Botta e risposta tra Svezia e Usa. All’iniziativa prolife di Donald Trump che, tramite la legge Mexico City Policy, ha tagliato qualsiasi fondo che provenga dagli Stati Uniti alle organizzazioni che praticano e promuovono l’aborto a livello globale, la Svezia ha risposto in maniera diametralmente opposta. La suddetta legge, introdotta da Reagan nel 1985, fu mantenuta da H.W. Bush, abrogata da Bill Clinton, reintrodotta da Bush figlio e abrogata nuovamente da Obama.

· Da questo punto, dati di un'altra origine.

(** * clio: backend interface and Cassandra backend

    A shallow embedding of [src/backend/BackendInterface.cpp] and of the
    inline members of [src/backend/CassandraBackend.h], with the properties
    of the read path, the range update, the statement binder and the
    request throttle that the specification states about them.

    Conventions.
    - [uint32_t] values are [Z] with the wrap-around written out ([wrap32]);
      sizes and loop indices ([size_t]) are [nat]; a [ripple::uint256] key is
      a [Z]; a [Blob] ([std::vector<unsigned char>]) is a list of bytes.
    - A C++ call either returns, throws, fails an [assert], or has undefined
      behaviour (an index past the end of a vector): type [outcome].
    - The DataStax driver ([cassandra.h]) is an external library.  Its answers
      are an explicit script: the list of futures that successive calls of
      [cass_session_execute] complete with.  A retry loop that consumes the
      whole script without leaving is still waiting: [None].  A statement
      made from a prepared query knows the CQL type of each parameter, and
      the driver refuses a value of another type.
    - The driver completes asynchronous writes on its own threads; each
      completion runs a callback that ends in [finishAsyncWrite()].  For a
      single calling thread these completions are a second script: how many
      requests complete during each period in which the caller is blocked on
      a condition variable.  A caller that is blocked when that script is
      used up stays blocked: [None].
    - [NDEBUG] is a parameter of every function that contains an [assert]. *)

From Stdlib Require Import ZArith Lia.
From stdpp Require Import base option list numbers strings.

Local Open Scope Z_scope.

(** ** Values shared by both translation units *)

Module Types.

Definition uint32 := Z.
Definition uint256 := Z.
Definition Blob := list Byte.byte.

Definition wrap32 (z : Z) : uint32 := z mod 2 ^ 32.

(** The 256-bit sentinels that bracket the key space. *)
Definition firstKey : uint256 := 0.
Definition lastKey : uint256 := 2 ^ 256 - 1.

(** [Blob::size() == 0] *)
Definition blob_empty (b : Blob) : bool :=
  match b with
  | [] => true
  | _ :: _ => false
  end.

Record LedgerObject := mkLedgerObject {
  lo_key : uint256;
  lo_blob : Blob
}.

Record LedgerPage := mkLedgerPage {
  page_objects : list LedgerObject;
  page_cursor : option uint256
}.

Rinominata dagli ambienti pro aborto come “legge bavaglio” dispone finanziamenti solo per quelle organizzazioni che non praticano l’interruzione di gravidanza.

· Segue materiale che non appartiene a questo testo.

Lemma keeps_deselect (this : nat) :
  off_document proj ->
  (forall b w, proj (state_of (Station.set_selected this b w)) = proj w) ->
  off_events proj ->
  keeps proj (Station.deselect this).
Proof.
  intros Hd Hf He. apply keeps_bind; [apply keeps_deref | intros s].
  destruct (Station.selected s); [|apply keeps_ret].
  apply keeps_bind; [now apply keeps_getLabelNode | intros labelNode].
  apply keeps_bind; [now apply keeps_onSchemeNode | intros rectNode].
  apply keeps_bind; [intros w; apply Hf | intros _].
  apply keeps_bind; [now apply keeps_onSchemeNode | intros _].
  apply keeps_bind; [now apply keeps_onSchemeNode | intros _].
  apply keeps_bind; [now apply keeps_getStationNodes | intros nodes].
  apply keeps_bind; [now apply keeps_appendTo | intros _].
  apply keeps_bind; [now apply keeps_getLabelNode | intros labelNode'].
  apply keeps_bind; [now apply keeps_appendTo | intros _].
  intros w; apply He.
Qed.

Lemma keeps_getSelection_each (items : list nat) (codes : list Z) :
  keeps proj (StationCollection.getSelection_each items codes).
Proof.
  revert codes. induction items as [|i items IH]; intros codes; [apply keeps_ret|].
  cbn. apply keeps_bind; [apply keeps_deref | intros s].
  destruct (Station.selected s); apply IH.
Qed.

Lemma keeps_search (c : StationCollection.t) (request : string) :
  keeps proj (StationCollection.search c request).
Proof.
  apply keeps_bind; [|intros found; apply keeps_ret].
  induction (StationCollection._items c) as [|i items IH]; [apply keeps_ret|].
  cbn. apply keeps_bind; [apply keeps_deref | intros s].
  apply keeps_bind; [exact IH | intros found; apply keeps_ret].
Qed.

(** Every operation other than the selecting ones. *)
Lemma keeps_other_operation (c : StationCollection.t) (op : Operation) :
  off_document proj ->
  (forall v w, SchemeView._schemeNode v = SchemeView._schemeNode (Station.view w) ->
     proj (Station.set_view v w) = proj w) ->
  calls_select_or_deselect op = false -> keeps proj (perform c op).
Proof.
  intros Hd Hv Hop. destruct op; try discriminate Hop; cbn [perform].
  - apply keeps_ignore. now apply keeps_getLabelNode.
  - apply keeps_ignore. now apply keeps_getNode.
  - apply keeps_ignore. now apply keeps_getStationNodes.
  - now apply keeps_appendTo.
  - apply keeps_ignore. apply keeps_getSelection_each.
  - apply keeps_ignore. apply keeps_search.
  - apply (keeps_onSchemeNode
             (layer ← Dom.getElementById "scheme-layer";
              Dom.setStyle layer (Dom.set_opacity "0.5"))) in Hd as H.
    intros w. rewrite <- (H w).
    unfold Station.onSchemeNode, SchemeView.onSchemeNode, SchemeView.fadeIn, within, mbind, M_bind.
    unfold Dom.getElementById, gets. cbn.
    destruct (elements (SchemeView._schemeNode (Station.view w)) !! "scheme-layer"); reflexivity.
  - apply (keeps_onSchemeNode
             (layer ← Dom.getElementById "scheme-layer";
              Dom.setStyle layer (Dom.set_opacity ""))) in Hd as H.
    intros w. rewrite <- (H w).
    unfold Station.onSchemeNode, SchemeView.onSchemeNode, SchemeView.fadeOut, within, mbind, M_bind.
    unfold Dom.getElementById, gets. cbn.
    destruct (elements (SchemeView._schemeNode (Station.view w)) !! "scheme-layer"); reflexivity.
  - intros w. cbn. apply Hv. reflexivity.
Qed.

End Frames.

(** *** Selecting and deselecting a station *)

Section Selection.

Lemma select_when_selected (this : nat) (w : Station.World) (s : Station.t) :
  Station.objects w !! this = Some s -> Station.selected s = true ->
  Station.select this w = Ok tt w.
Proof.
  intros Hs Hsel. unfold Station.select, mbind, M_bind, Station.deref.
  rewrite Hs, Hsel. reflexivity.
Qed.

Lemma deselect_when_unselected (this : nat) (w : Station.World) (s : Station.t) :
  Station.objects w !! this = Some s -> Station.selected s = false ->
  Station.deselect this w = Ok tt w.
Proof.
  intros Hs Hsel. unfold Station.deselect, mbind, M_bind, Station.deref.
  rewrite Hs, Hsel. reflexivity.
Qed.

Lemma other_flags_kept (this j : nat) :
  j <> this ->
  keeps (fun w => flags w !! j) (Station.select this) /\
  keeps (fun w => flags w !! j) (Station.deselect this).
Proof.
  intros Hne.
  assert (Hf : forall b w,
            flags (state_of (Station.set_selected this b w)) !! j = flags w !! j).
  { intros b w. unfold flags. cbn.
    now rewrite !list_lookup_fmap, list_lookup_alter_ne by congruence. }
  split; [apply keeps_select | apply keeps_deselect]; try exact Hf;
    intros ? ?; reflexivity.
Qed.

(** C3: [select] on a selected station and [deselect] on an unselected one
    return at once and leave the whole world as it was: the flag, the
    styles and the placement of the glyphs in the scheme node, and the
    event log. The click listener is one of the two; the two methods leave
    the flags of the other stations alone, and every operation that does
    not go through them leaves the flag of every station alone. *)
Theorem select_deselect_idempotent
    (c : StationCollection.t) (w : Station.World) (this : nat) (s : Station.t) :
  Station.objects w !! this = Some s ->
  (Station.selected s = true -> Station.select this w = Ok tt w) /\
  (Station.selected s = false -> Station.deselect this w = Ok tt w) /\
  Station.onClick this w
    = (if Station.selected s then Station.deselect this w else Station.select this w) /\
  (forall j w', j <> this ->
     flags (state_of (Station.select this w')) !! j = flags w' !! j /\
     flags (state_of (Station.deselect this w')) !! j = flags w' !! j) /\
  (forall op w', calls_select_or_deselect op = false ->
     flags (state_of (perform c op w')) = flags w').
Proof.
  intros Hs. split; [|split; [|split; [|split]]].
  - now apply select_when_selected.
  - now apply deselect_when_unselected.
  - unfold Station.onClick, mbind, M_bind, Station.deref. rewrite Hs.
    destruct (Station.selected s); reflexivity.
  - intros j w' Hne. destruct (other_flags_kept this j Hne) as [H1 H2].
    split; [apply H1 | apply H2].
  - intros op w' Hop. apply (keeps_other_operation flags c op); try assumption.
    + intros n w0. reflexivity.
    + intros v w0 _. reflexivity.
Qed.

End Selection.


(** *** Computations that return *)

Section Returns.

Context {S : Type}.

Lemma returns_ret {A} (a : A) (w : S) (Q : A -> S -> Prop) :
  Q a w -> returns (mret a) w Q.
Proof. intros H. exists a, w. split; [reflexivity | exact H]. Qed.

Lemma returns_gets {A} (f : S -> A) (w : S) (Q : A -> S -> Prop) :
  Q (f w) w -> returns (gets f) w Q.
Proof. intros H. exists (f w), w. split; [reflexivity | exact H]. Qed.

Lemma returns_modify (f : S -> S) (w : S) (Q : unit -> S -> Prop) :
  Q tt (f w) -> returns (modify f) w Q.
Proof. intros H. exists tt, (f w). split; [reflexivity | exact H]. Qed.

Lemma returns_bind {A C} (m : M S A) (f : A -> M S C) (w : S) (Q : C -> S -> Prop) :
  returns m w (fun a w' => returns (f a) w' Q) -> returns (m ≫= f) w Q.
Proof.
  intros (a & w' & Hm & c & w'' & Hf & HQ). exists c, w''.
  split; [|exact HQ]. unfold mbind, M_bind. rewrite Hm. exact Hf.
Qed.

Lemma returns_mono {A} (m : M S A) (w : S) (Q Q' : A -> S -> Prop) :
  returns m w Q -> (forall a w', Q a w' -> Q' a w') -> returns m w Q'.
Proof. intros (a & w' & Hm & HQ) H. exists a, w'. auto. Qed.

End Returns.

Section Document.

Lemma shape_alter (f : Element -> Element) (id : string) (els : gmap string Element) :
  (forall e, has_rect (f e) = has_rect e) ->
  has_rect <$> alter f id els = has_rect <$> els.
Proof.
  intros Hf. apply map_eq. intros k. rewrite !lookup_fmap.
  destruct (decide (id = k)) as [->|Hne].
  - rewrite lookup_alter_eq. destruct (els !! k); cbn; [|reflexivity]. now rewrite Hf.
  - now rewrite lookup_alter_ne.
Qed.

Lemma shape_setRectStyle (r : Dom.RectRef) (f : Style -> Style) (n : Svg) :
  shape (state_of (Dom.setRectStyle (Some r) f n)) = shape n.
Proof.
  unfold shape. cbn. apply shape_alter. intros e. unfold has_rect. cbn.
  destruct (rect e); reflexivity.
Qed.

Lemma shape_appendChild (p c : string) (n : Svg) :
  shape (state_of (Dom.appendChild (Some p) (Some c) n)) = shape n.
Proof.
  unfold shape. cbn. rewrite shape_alter by reflexivity.
  rewrite <- map_fmap_compose. apply map_fmap_ext. reflexivity.
Qed.

Lemma shape_lookup (n n' : Svg) (id : string) :
  shape n' = shape n ->
  has_rect <$> (elements n' !! id) = has_rect <$> (elements n !! id).
Proof. intros H. unfold shape in H. now rewrite <- !lookup_fmap, H. Qed.

Lemma same_document_refl (w : Station.World) : same_document w w.
Proof. split; reflexivity. Qed.

Lemma same_document_trans (w1 w2 w3 : Station.World) :
  same_document w1 w2 -> same_document w2 w3 -> same_document w1 w3.
Proof. intros [H1 H2] [G1 G2]. split; congruence. Qed.

Lemma same_but_document_refl (w : Station.World) : same_but_document w w.
Proof. repeat split. Qed.

Lemma same_but_document_trans (w1 w2 w3 : Station.World) :
  same_but_document w1 w2 -> same_but_document w2 w3 -> same_but_document w1 w3.
Proof.
  intros (H1 & H2 & H3) (G1 & G2 & G3).
  split; [congruence|]. split; [congruence|]. now apply (same_document_trans w1 w2 w3).
Qed.

(** The world with another scheme node. *)
Lemma put_same (w : Station.World) :
  Station.set_view
    (SchemeView.set_schemeNode (SchemeView._schemeNode (Station.view w)) (Station.view w)) w = w.
Proof. destruct w as [[] ? ?]. reflexivity. Qed.

Lemma returns_read {A} (f : Svg -> A) (w : Station.World) (Q : A -> Station.World -> Prop) :
  Q (f (SchemeView._schemeNode (Station.view w))) w ->
  returns (Station.onSchemeNode (gets f)) w Q.
Proof.
  intros H. eexists _, w. split; [|exact H].
  unfold Station.onSchemeNode, SchemeView.onSchemeNode, within, gets.
  now rewrite put_same.
Qed.

Lemma returns_write (g : Svg -> Svg) (w : Station.World) (Q : unit -> Station.World -> Prop) :
  (forall n, shape (g n) = shape n) ->
  (forall w', same_but_document w w' -> Q tt w') ->
  returns (Station.onSchemeNode (modify g)) w Q.
Proof.
  intros Hg H. eexists tt, _. split; [reflexivity|].
  apply H. repeat split. cbn. apply Hg.
Qed.

Lemma present_same (w w' : Station.World) (id : string) :
  same_document w w' ->
  is_Some (document_of w !! id) -> is_Some (document_of w' !! id).
Proof.
  intros [_ Hsh] [e He]. pose proof (shape_lookup _ _ id Hsh) as H.
  unfold document_of, SchemeView.getSchemeNode in *. rewrite He in H.
  destruct (elements (SchemeView._schemeNode (Station.view w')) !! id) as [e'|];
    [now exists e' | discriminate].
Qed.

Lemma rect_present_same (w w' : Station.World) (id : string) :
  same_document w w' ->
  (exists e st, document_of w !! id = Some e /\ rect e = Some st) ->
  (exists e st, document_of w' !! id = Some e /\ rect e = Some st).
Proof.
  intros [_ Hsh] (e & st & He & Hr).
  pose proof (shape_lookup _ _ id Hsh) as H.
  unfold document_of, SchemeView.getSchemeNode in *. rewrite He in H.
  destruct (elements (SchemeView._schemeNode (Station.view w')) !! id) as [e'|];
    [|discriminate].
  cbn in H. injection H as H. unfold has_rect in H. rewrite Hr in H.
  destruct (rect e') as [st'|] eqn:Hr'; [|discriminate]. eauto.
Qed.

Lemma glyphs_present_same (w w' : Station.World) (code : Z) :
  same_document w w' -> glyphs_present w code -> glyphs_present w' code.
Proof.
  intros Hs [Hl (lm & Hlm & Hids)]. split.
  - now apply (rect_present_same w w').
  - exists lm. split; [destruct Hs as [H _]; now rewrite H|].
    intros id Hid. apply (present_same w w'); auto.
Qed.

Lemma layers_present_same (w w' : Station.World) :
  same_document w w' -> layers_present w -> layers_present w'.
Proof.
  intros Hs H. unfold layers_present in *.
  eapply Forall_impl; [exact H|]. intros id. now apply present_same.
Qed.

End Document.


Section StationSteps.

Lemma returns_deref (this : nat) (w : Station.World) (s : Station.t)
    (Q : Station.t -> Station.World -> Prop) :
  Station.objects w !! this = Some s -> Q s w -> returns (Station.deref this) w Q.
Proof.
  intros Hs H. exists s, w. split; [|exact H].
  unfold Station.deref. now rewrite Hs.
Qed.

Ecco perché in Svezia hanno deciso di reagire. I vertici della SIDA (Agenzia Svedese Internazionale per la cooperazione allo Sviluppo) hanno deciso di finanziare solo ed esclusivamente quelle organizzazioni promotrici dell’aborto nel mondo.

SIDA è un’agenzia umanitaria internazionale sotto la direzione del governo svedese. Il suo obiettivo dichiarato è combattere la povertà globale.

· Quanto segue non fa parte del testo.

(** X4. A PDF never gives an empty list of texts: its pages are glued
    together and cut at tab characters, which can be undone by joining with
    tabs. So "No text found in file" cannot appear for a PDF; a PDF whose
    pages hold no text at all is processed as one empty text and ends with
    "No valid texts could be processed". *)
Theorem pdf_texts f pages model_choice models :
  file_suffix f = ".pdf" →
  pdf_page_texts f = inr pages →
  let whole := fold_left (λ texts page : string, texts +:+ page) pages "" in
  ∃ texts,
    read_texts f = ([], inr texts) ∧
    texts ≠ [] ∧
    join (String tab "") texts = whole ∧
    (∃ evs r, process_file f model_choice models =
              (ev_st info (Processing (length texts)) :: evs, r)) ∧
    (Forall (λ page, page = "") pages →
     process_file f model_choice models =
       ([ev_st info (Processing 1); ev_st error NoValidTexts],
        inr (Some []))).
Proof.
  intros Hs Hp whole. exists (split_on tab whole).
  assert (read_texts f = ([], inr (split_on tab whole))) as Hread.
  { unfold read_texts. rewrite Hs, Hp. reflexivity. }
  split; [done|]. split; [apply split_on_nonempty|].
  split; [apply join_split_on|].
  rewrite process_file_read, Hread. simpl outcome. split.
  - pose proof (split_on_nonempty tab whole) as Hne.
    destruct (split_on tab whole) as [|text texts]; [done|].
    apply process_texts_starts.
  - intros Hall. unfold whole. rewrite fold_append_empty by done.
    reflexivity.
Qed.

Lemma pdf_texts_witness :
  file_suffix (sample_pdf sample_pages) = ".pdf" ∧
  pdf_page_texts (sample_pdf sample_pages) = inr sample_pages ∧
  ∃ texts,
    read_texts (sample_pdf sample_pages) = ([], inr texts) ∧
    texts ≠ [] ∧
    join (String tab "") texts = "onetwo" +:+ String tab "three".
Proof.
  split; [reflexivity|]. split; [reflexivity|].
  destruct (pdf_texts (sample_pdf sample_pages) sample_pages
              "svm" None eq_refl eq_refl) as (texts & Hread & Hne & Hjoin & _).
  exists texts. split; [exact Hread|]. split; [exact Hne|exact Hjoin].
Defined.

(** ** Batch processing of files *)

Lemma line_texts_nonblank content :
  Forall (λ text, strip_nonempty text = true) (line_texts content).
Proof.
  unfold line_texts. apply Forall_fmap, Forall_forall. intros line Hin.
  apply list_elem_of_filter in Hin as [Hne _]. simpl.
  rewrite strip_nonempty_strip. by apply Is_true_true.
Qed.

Lemma rows_nonblank model_choice models texts :
  two_classes model_choice models texts →
  Forall (λ text, strip_nonempty text = true) texts →
  ((length (omap (row_for model_choice models) texts) < length texts)%nat ↔
   ∃ text, text ∈ texts ∧ predicted text model_choice models = None).
Proof.
  intros Hwf Hnb. rewrite omap_length_lt.
  assert (∀ text, text ∈ texts →
            row_for model_choice models text = None ↔
            predicted text model_choice models = None) as Hrow.
  { intros text Hin. rewrite row_for_None.
    - eapply Forall_forall in Hnb; [|done]. rewrite Hnb.
      split; [by intros [?|?]|by right].
    - intros t l p Ht. apply Hwf.
      by apply list_elem_of_singleton in Ht as ->. }
  split; intros (text & Hin & H); exists text; (split; [done|]);
    by apply Hrow.
Qed.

Dobbiamo difendere la salute sessuale e riproduttiva e i diritti, in particolare quello delle ragazze e delle donne dei paesi poveri di abortire” ha dichiarato Jamtin, direttrice della SIDA, che poi ha criticato la legge prolife Mexico City Policy, in quanto danneggerebbe i paesi più poveri e più vulnerabili e le donne che lì vivono. Ha aggiunto che la Svezia donerà 20 milioni per aiutare a promuovere l’aborto come bisogno necessario.

A superare il limite ci ha pensato Lisa Denney, dell’Istituto Sviluppo Oltremare, la quale ritiene che “la nuova politica statunitense volta a tagliare i fondi indirizzati alla pratica dell’aborto rischia di causare addirittura più morti, tagliando fondi per zanzariere, vaccinazioni e alimenti arricchiti per combattere la malnutrizione”, tacendo però sugli effetti negativi della decisione della SIDA, che ha praticamente ritirato dei fondi destinati alla salute delle persone nel mondo.

La Denney poi ha continuato:“La gravidanza è la causa principale di morte tra le ragazze adolescenti in paesi in via di sviluppo”, ha affermato, ignorando la radice del problema e invocando l’aborto come una soluzione sanitaria.

All’inizio di quest’anno, la Svezia si è unita ad altri otto paesi nella sfida agli USA raccogliendo fondi per compensare la politica prolife di Donald Trump.